Print version ISSN 0004-2749On-line version ISSN 1678-2925

Arq. Bras. Oftalmol. vol.83 no.6 São Paulo Nov./Dec. 2020  Epub Jan 15, 2021

https://doi.org/10.5935/0004-2749.20200098 

LETTERS

Corneal suture for acute corneal hydrops secondary to post-LASIK ectasia: a case report

Sutura corneana em hidrópsia aguda secundária à ectasia pós LASIK: relato de caso

Daniel Diniz1 
http://orcid.org/0000-0003-0499-4332

Fábio Mendonça Xavier Andrade1 
http://orcid.org/0000-0002-5184-3388

Wallace Chamon1 

Norma Allemann1 
http://orcid.org/0000-0001-5432-4287

1Department of Ophthalmology, Escola Paulista de Medicina, Universidade Federal de São Paulo, São Paulo, SP, Brazil.


ABSTRACT

Corneal ectasia is one of the main complications of keratorefractive procedures. In this report, we describe a case of corneal ectasia after laser-assisted in situ keratomileusis), which progressed with acute hydrops and aqueous leakage and required a suture for correction.

Keywords: Dilatation; pathologic; Ectasia; Keratomileusis, laser in situ; Corneal perforation; Hydrops; Keratoconus

RESUMO

A ectasia corneana é uma das principais complicações das cirurgias refrativas. Neste caso, descrevemos um caso de ectasia corneana induzida por laser-assisted in situ keratomileusis, que evoluiu com hidrópsia aguda e extravasamento de humor aquoso, necessitando de sutura corneana.

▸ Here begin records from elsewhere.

Example run_gamelogs :
  MlbApi.seasonalPlayerGamelogs sample_client (Some 0)
    (answering (Resolve sample_response))
    (mkWorld [[("game", VStr "20190924-NYY-TB")]] [] [])
  = (Return (RJson (JObj [("games", JArr [])])),
     mkWorld [[("game", VStr "20190924-NYY-TB")]]
       [mkRequest "GET"
          "https://api.mysportsfeeds.com/v2.1/pull/mlb/current/player_gamelogs.json?game=20190924-NYY-TB"
          [("Authorization", "Basic a2V5OnNlY3JldA==")]]
       []).
Proof. reflexivity. Qed.

Example run_dailyGames_default :
  ApiBase.dailyGames sample_client None
    (answering (Reject (RequestError (Some 503%Z) "Service Unavailable")))
    empty_world
  = (Return null,
     mkWorld [[]]
       [mkRequest "GET"
          "https://api.mysportsfeeds.com/v2.1/pull/mlb/current/date/20190924/games.json"
          [("Authorization", "Basic a2V5OnNlY3JldA==")]]
       [RequestError (Some 503%Z) "Service Unavailable"]).
Proof. reflexivity. Qed.

(** ** Objects and the heap *)

Section Objects.

Variable k : string.

Lemma lookup_delete_same (o : JsObject) : lookup k (delete k o) = None.
Proof.
  induction o as [| [k' v] o IH]; simpl; [reflexivity |].
  destruct (k' =? k) eqn:E; [exact IH |].
  simpl. rewrite E. exact IH.
Qed.

Lemma lookup_delete_other (k' : string) (o : JsObject) :
  k' <> k -> lookup k' (delete k o) = lookup k' o.
Proof.
  intros Hne. induction o as [| [k0 v] o IH]; simpl; [reflexivity |].
  destruct (k0 =? k) eqn:E.
  - apply String.eqb_eq in E. subst k0.
    destruct (k =? k') eqn:E'; [| exact IH].
    apply String.eqb_eq in E'. congruence.
  - simpl. destruct (k0 =? k'); [reflexivity | exact IH].
Qed.

Lemma get_delete_other (k' : string) (o : JsObject) :
  k' <> k -> get k' (delete k o) = get k' o.
Proof. intros H. unfold get. rewrite lookup_delete_other by exact H. reflexivity. Qed.


End Objects.

Lemma length_store (l : Ref) (o : JsObject) (h : list JsObject) :
  length (store l o h) = length h.
Proof.
  revert l. induction h as [| x h IH]; intros [| l]; simpl; auto.
Qed.

Lemma deref_store_same (l : Ref) (o : JsObject) (h : list JsObject) :
  l < length h -> deref l (store l o h) = o.
Proof.
  unfold deref. revert l. induction h as [| x h IH]; intros [| l] H; simpl in *;
    try lia; [reflexivity | apply IH; lia].
Qed.

Lemma deref_store_other (l l' : Ref) (o : JsObject) (h : list JsObject) :
  l' <> l -> deref l' (store l o h) = deref l' h.
Proof.
  unfold deref. revert l l'.
  induction h as [| x h IH]; intros [| l] [| l'] H; simpl; try reflexivity;
    try congruence.
  apply IH. congruence.
Qed.

Lemma store_dangling (l : Ref) (o : JsObject) (h : list JsObject) :
  length h <= l -> store l o h = h.
Proof.
  revert l. induction h as [| x h IH]; intros [| l] H; simpl in *;
    try reflexivity; try lia.
  rewrite IH by lia. reflexivity.
Qed.

Lemma deref_dangling (l : Ref) (h : list JsObject) : length h <= l -> deref l h = [].
Proof. intros H. unfold deref. apply nth_overflow. exact H. Qed.

Lemma deref_fresh (h : list JsObject) : deref (length h) (h ++ [[]]) = [].
Proof. unfold deref. rewrite app_nth2, Nat.sub_diag by lia. reflexivity. Qed.

Lemma deref_extend (l : Ref) (h : list JsObject) : deref l (h ++ [[]]) = deref l h.
Proof.
  unfold deref. destruct (Nat.lt_ge_cases l (length h)) as [H | H].
  - apply app_nth1. exact H.
  - rewrite (nth_overflow h) by exact H.
    destruct (Nat.eq_dec l (length h)) as [-> | Hne].
    + rewrite app_nth2, Nat.sub_diag by lia. reflexivity.
    + apply nth_overflow. rewrite length_app. simpl. lia.
Qed.

(** ** How a call runs *)

(** Sending: one request, and the result decided by the answer. *)
Lemma send_for_body_run (this : Client) (u : string) (env : Env) (w : World) :
  send_for_body this u env w =
  let req := mkRequest GET u [(AUTHORIZATION, _authHeader this)] in
  match transport env req with
  | Resolve res =>
      (Return (RJson (body res)), mkWorld (heap w) (issued w ++ [req]) (stderr w))
  | Reject err =>
      (Return null, mkWorld (heap w) (issued w ++ [req]) (stderr w ++ [err]))
  end.
Proof.
  unfold send_for_body, bind, try_await, _buildRequest, set, request. simpl.
  destruct (transport env _); reflexivity.
Qed.

Lemma send_for_response_run (this : Client) (u : string) (env : Env) (w : World) :
  ApiBase_v1_2.send_for_response this u env w =
  let req := mkRequest GET u [(AUTHORIZATION, _authHeader this)] in
  match transport env req with
  | Resolve res =>
      (Return (RResponse res), mkWorld (heap w) (issued w ++ [req]) (stderr w))
  | Reject err =>
      (Return null, mkWorld (heap w) (issued w ++ [req]) (stderr w ++ [err]))
  end.
Proof.
  unfold ApiBase_v1_2.send_for_response, ApiBase_v1_2.request_get, bind, try_await,
    set, request. simpl.
  destruct (transport env _); reflexivity.
Qed.

(** Each method is its path computation followed by the sending. *)
Lemma call_factor (op : Operation) (this : Client) (arg : option Ref)
      (env : Env) (w : World) :
  call op this arg env w =
  (path <- path_of op arg ;; send_for_body this (_apiUrl this path)) env w.
Proof.
  destruct op; simpl;
    unfold ApiBase.seasonGames, ApiBase.dailyGames, ApiBase.seasonalPlayerGamelogs,
      seasonGames_path, dailyGames_path, seasonalPlayerGamelogs_path, bind.
  - destruct (default_object arg env w) as [[options | e] w1]; [| reflexivity].
    destruct (get_prop options "seasonName" env w1) as [[v | e] w2]; [| reflexivity].
    destruct (delete_prop options "seasonName" env w2) as [[[] | e] w3]; [| reflexivity].
    destruct (add_query options _ env w3) as [[path | e] w4]; reflexivity.
  - destruct (default_object arg env w) as [[options | e] w1]; [| reflexivity].
    destruct (get_prop options "season" env w1) as [[v | e] w2]; [| reflexivity].
    destruct (delete_prop options "season" env w2) as [[[] | e] w3]; [| reflexivity].
    destruct (get_prop options "date" env w3) as [[d | e] w4]; [| reflexivity].
    match goal with
    | |- context [match ?m env w4 with _ => _ end] =>
        destruct (m env w4) as [[date | e] w5]; [| reflexivity]
    end.
    destruct (delete_prop options "date" env w5) as [[[] | e] w6]; [| reflexivity].
    destruct (add_query options _ env w6) as [[path | e] w7]; reflexivity.
  - destruct (default_object arg env w) as [[options | e] w1]; [| reflexivity].
    destruct (get_prop options "season" env w1) as [[v | e] w2]; [| reflexivity].
    destruct (delete_prop options "season" env w2) as [[[] | e] w3]; [| reflexivity].
    destruct (get_prop options "game" env w3) as [[g | e] w4]; [| reflexivity].
    destruct (checkIsString g _ env w4) as [[g' | e] w5]; [| reflexivity].
    destruct (add_query options _ env w5) as [[path | e] w6]; reflexivity.
Qed.
(** * odata-query in Rocq: lexer, grammar, roundtrip printer and SQL visitors

    A shallow embedding of the Python package [odata_query]:
    - [Ast]       : the dataclasses of [ast.py] and [Duration.unpack];
    - [Regex]     : a backtracking matcher with capture groups, in the order
                    in which Python's [re] explores alternatives, used for the
                    token rules of the SLY lexer and for [DURATION_PATTERN];
    - [Lexer]     : [ODataLexer] of [grammar.py] and SLY's [tokenize] loop;
    - [Grammar]   : [ODataParser]'s productions and actions, read as the set
                    of values of all complete derivations of a token list;
    - [Roundtrip] : [AstToODataVisitor] of [roundtrip.py];
    - [Sql]       : [visit_*] of the three SQL dialect visitors in [sql/].

    Strings are ASCII text: the Rocq [ascii] type stands for the code points
    0..127 of a Python [str]. *)

From Stdlib Require Import Bool Arith List String Ascii Lia ZArith.
Import ListNotations.
Open Scope string_scope.
Set Warnings "-register-all".

(** ** Python exceptions raised by the code *)

Inductive exn : Type :=
| TokenizingException (token : string)
| ParsingException
| UnknownFunctionException (function_name : string)
| ArgumentCountException (function_name : string)
    (exp_min_args exp_max_args given_args : nat)
| UnsupportedFunctionException (function_name : string)
| NameError (name : string)
| AttributeError (cls attr : string)
| ValueError (msg : string)
| TypeError (msg : string)
| IndexError
| NotImplementedError.

(** A computation that returns a value or raises. *)
Inductive res (A : Type) : Type :=
| Ok (a : A)
| Error (e : exn).
Arguments Ok {A} a.
Arguments Error {A} e.

Definition bind {A B} (m : res A) (f : A -> res B) : res B :=
  match m with Ok a => f a | Error e => Error e end.

Notation "x <- m ;; f" := (bind m (fun x => f))
  (at level 61, m at next level, right associativity).

(** ** A backtracking regular-expression matcher *)

Module Regex.

(** Regular expressions; [RGroup i r] is the capturing group number [i]. *)
Inductive re : Type :=
| RChar (p : ascii -> bool)
| REps
| RSeq (r1 r2 : re)
| RAlt (r1 r2 : re)
| RStar (r : re)
| RGroup (i : nat) (r : re).

(** Captures, the latest first: group number, input at the group's start
    and input at its end. *)
Definition caps := list (nat * (list ascii * list ascii)).

(** The matcher in continuation-passing style: alternatives are tried in
    order, [RStar] is greedy, and the first success in this order is the
    result, as in Python's [re]. An iteration of [RStar] must consume
    input; [n] bounds the number of iterations and is never reached when it
    is at least the length of the input. *)
Fixpoint mt {A : Type} (n : nat) :
  re -> list ascii -> caps -> (list ascii -> caps -> option A) -> option A :=
  fix go r s c k :=
  match r with
  | RChar p => match s with x :: s' => if p x then k s' c else None | [] => None end
  | REps => k s c
  | RSeq r1 r2 => go r1 s c (fun s1 c1 => go r2 s1 c1 k)
  | RAlt r1 r2 => match go r1 s c k with Some v => Some v | None => go r2 s c k end
  | RGroup i r1 => go r1 s c (fun s1 c1 => k s1 ((i, (s, s1)) :: c1))
  | RStar r1 =>
      match n with
      | 0 => k s c
      | S n' =>
          match go r1 s c (fun s1 c1 =>
                  if Nat.ltb (List.length s1) (List.length s) then mt n' (RStar r1) s1 c1 k else None) with
          | Some v => Some v
          | None => k s c
          end
      end
  end.
(** X6: an exception of the colour lookup is the exception of the call:
    when the inputs pass the two assertions and the lookup raises for a
    relevance, after answering for all relevances before it, the call
    raises the same exception and renders nothing. *)
Theorem jupyter_heatmap_colormap_error tokens rs cmap (i : nat) v e :
  length tokens = length (values rs) →
  (hasattr_min rs = true → Forall in_range (values rs)) →
  values rs !! i = Some v →
  channels apply_colormap v cmap = Raise e →
  (∀ j x, (j < i)%nat → values rs !! j = Some x →
          ∃ rgb, channels apply_colormap x cmap = Ok rgb) →
  jupyter_heatmap apply_colormap tokens rs cmap = Raise e.
Proof.
  intros Hlen Hrange Hi He Hbefore. unfold jupyter_heatmap.
  rewrite Hlen, Nat.eqb_refl. simpl.
  assert (check_range rs = Ok ()) as ->.
  { destruct rs as [vs|[|x vs]]; simpl in *; [done|done|].
    by apply (check_range_array_ok apply_colormap), Hrange. }
  simpl. by rewrite (render_first_error cmap tokens (values rs) [html_open] i v e).
Qed.

(** X17: a call that returns was given inputs of equal length whose
    relevances, when they have a [min] attribute, are at least one and all
    between -1 and 1, and its HTML is the opening tag, then exactly one
    span for each token, in the order of the tokens, with the background
    of the token's relevance, then the closing tag. *)
Theorem jupyter_heatmap_returns_only_checked tokens rs cmap (html : string) :
  jupyter_heatmap apply_colormap tokens rs cmap = Ok html →
  length tokens = length (values rs) ∧
  (hasattr_min rs = true → values rs ≠ [] ∧ Forall in_range (values rs)) ∧
  ∃ elements,
    html = join (html_open :: elements ++ [html_close]) ∧
    length elements = length tokens ∧
    ∀ i token, tokens !! i = Some token →
      ∃ v r g b,
        values rs !! i = Some v ∧
        channels apply_colormap v cmap = Ok (r, g, b) ∧
        elements !! i
        = Some ("<span style=" +:+ dquote +:+ "background-color: rgb("
               +:+ pretty r +:+ "," +:+ pretty g +:+ "," +:+ pretty b +:+ "); "
               +:+ "color: " +:+ text_color r g b +:+ "; padding: 2px 4px; margin: 1px; "
               +:+ "display: inline-block; border-radius: 2px;" +:+ dquote +:+ ">"
               +:+ token +:+ "</span>").
Proof.
  intros (Hlen & Hrange & elements & -> & Hall)%jupyter_heatmap_inv.
  split; [done|]. split.
  - intros Hattr. destruct rs as [vs|[|v vs]]; [done|done|]. simpl.
    split; [done|]. destruct (decide (Forall in_range (v :: vs))) as [?|Hbad]; [done|].
    by rewrite (check_range_array_bad apply_colormap v vs Hbad) in Hrange.
  - exists elements. split; [done|]. split.
    { apply Forall2_length in Hall. rewrite length_zip in Hall. lia. }
    intros i token Hi.
    destruct (lookup_lt_is_Some_2 (values rs) i) as [v Hv].
    { rewrite <- Hlen. by eapply lookup_lt_Some. }
    assert (zip tokens (values rs) !! i = Some (token, v)) as Hpair
      by by apply lookup_zip_Some.
    destruct (Forall2_lookup_l _ _ _ _ _ Hall Hpair)
      as (element & Hi' & r & g & b & Hch & ->).
    exists v, r, g, b. done.
Qed.

End heatmap_more.

Lemma agrees_on_two_equal_bytes : agrees_on_two_equal byte_table = true.
Proof. vm_compute. reflexivity. Qed.

Lemma agrees_on_two_equal_spec (table : list (Z * float)) x y :
  agrees_on_two_equal table = true → x ∈ table → y ∈ table →
  agrees x x y = true ∧ agrees x y y = true ∧ agrees x y x = true.
Proof.
  unfold agrees_on_two_equal. rewrite forallb_forall.
  intros Hall Hx%list_elem_of_In Hy%list_elem_of_In.
  specialize (Hall x Hx). rewrite forallb_forall in Hall. specialize (Hall y Hy).
  apply andb_true_iff in Hall as [[? ?]%andb_true_iff ?]. done.
Qed.

Lemma elem_of_byte_table (z : Z) :
  (0 ≤ z ≤ 255)%Z → (z, Z2float z) ∈ byte_table.
Proof.
  intros Hz. unfold byte_table. apply list_elem_of_fmap. exists z. split; [done|].
  apply elem_of_seqZ. lia.
Qed.

Lemma agrees_spec (r g b : Z) :
  agrees (r, Z2float r) (g, Z2float g) (b, Z2float b) = true →
  (text_color r g b = "white" ↔ (exact_luminance r g b < 1 # 2)%Q)
  ∧ (text_color r g b = "black" ↔ (1 # 2 < exact_luminance r g b)%Q).
Proof.
  unfold agrees. simpl. intros [Hne Heq]%andb_true_iff.
  apply negb_true_iff, Z.eqb_neq in Hne. apply eqb_prop in Heq.
  assert ((1 # 2 < exact_luminance r g b)%Q
          ↔ (127500 < 299 * r + 587 * g + 114 * b)%Z) as Hgt.
  { unfold exact_luminance, Qlt, Qdiv, Qmult, Qplus, Qinv, inject_Z. simpl. lia. }
  rewrite exact_luminance_lt, Hgt. unfold text_color.
  change (luminance r g b) with (luminance_of (Z2float r) (Z2float g) (Z2float b)).
  rewrite Heq. destruct (Z.ltb_spec (299 * r + 587 * g + 114 * b) 127500).
  - split; split; (done || lia).
  - split; split; (done || lia).
Qed.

Descritores: Dilatação patológica; Ectasia; Ceratomileuse assistida por excimer laser in situ, Perfuração da córnea; Hidropsia; Ceratocone

INTRODUCTION

Laser keratorefractive surgery, also known as laser-assisted in situ keratomileusis (LASIK), is the most commonly performed elective surgery in the world.(1) In LASIK, a lamellar corneal flap is created to treat the corneal stroma, using an excimer laser, to reshape the cornea and achieve refractive correction.

Ectasia secondary to keratorefractive surgery is a late-onset complication, characterized by postoperati­ve progressive thinning and protrusion of the cornea. Although the complication rate is low (0.04%-0.6%), the number of cases reported might be underestimated(2). The main risk factors include suspected preoperative topographical abnormalities, residual stromal bed <250 mm, preoperative corneal thickness less than normal, and increased myopia(3). Currently, one of the most important parameters used in preoperative eva­luations for LASIK is the percentage of tissue altered (PTA) >40% ([flap thickness + ablation depth]/central corneal thickness)(2).

However, patients who are not considered at risk of developing ectasia also represent a significant challenge for surgeons and require further study.

CASE REPORT

A 35-year-old female presented with a complaint of decreasing visual acuity in the left eye (oculus sinister [OS]), associated with eye pain, that lasted for a week. She also reported long-lasting, progressive worsening of visual acuity in both eyes. Her medical history included LASIK of both eyes eight years earlier, which had been performed at another service to correct myopic astigmatism. Follow-up showed stability in postoperative years 1-5, but in postoperative year 6, progressive refractive and topographical abnormalities were reported in both eyes.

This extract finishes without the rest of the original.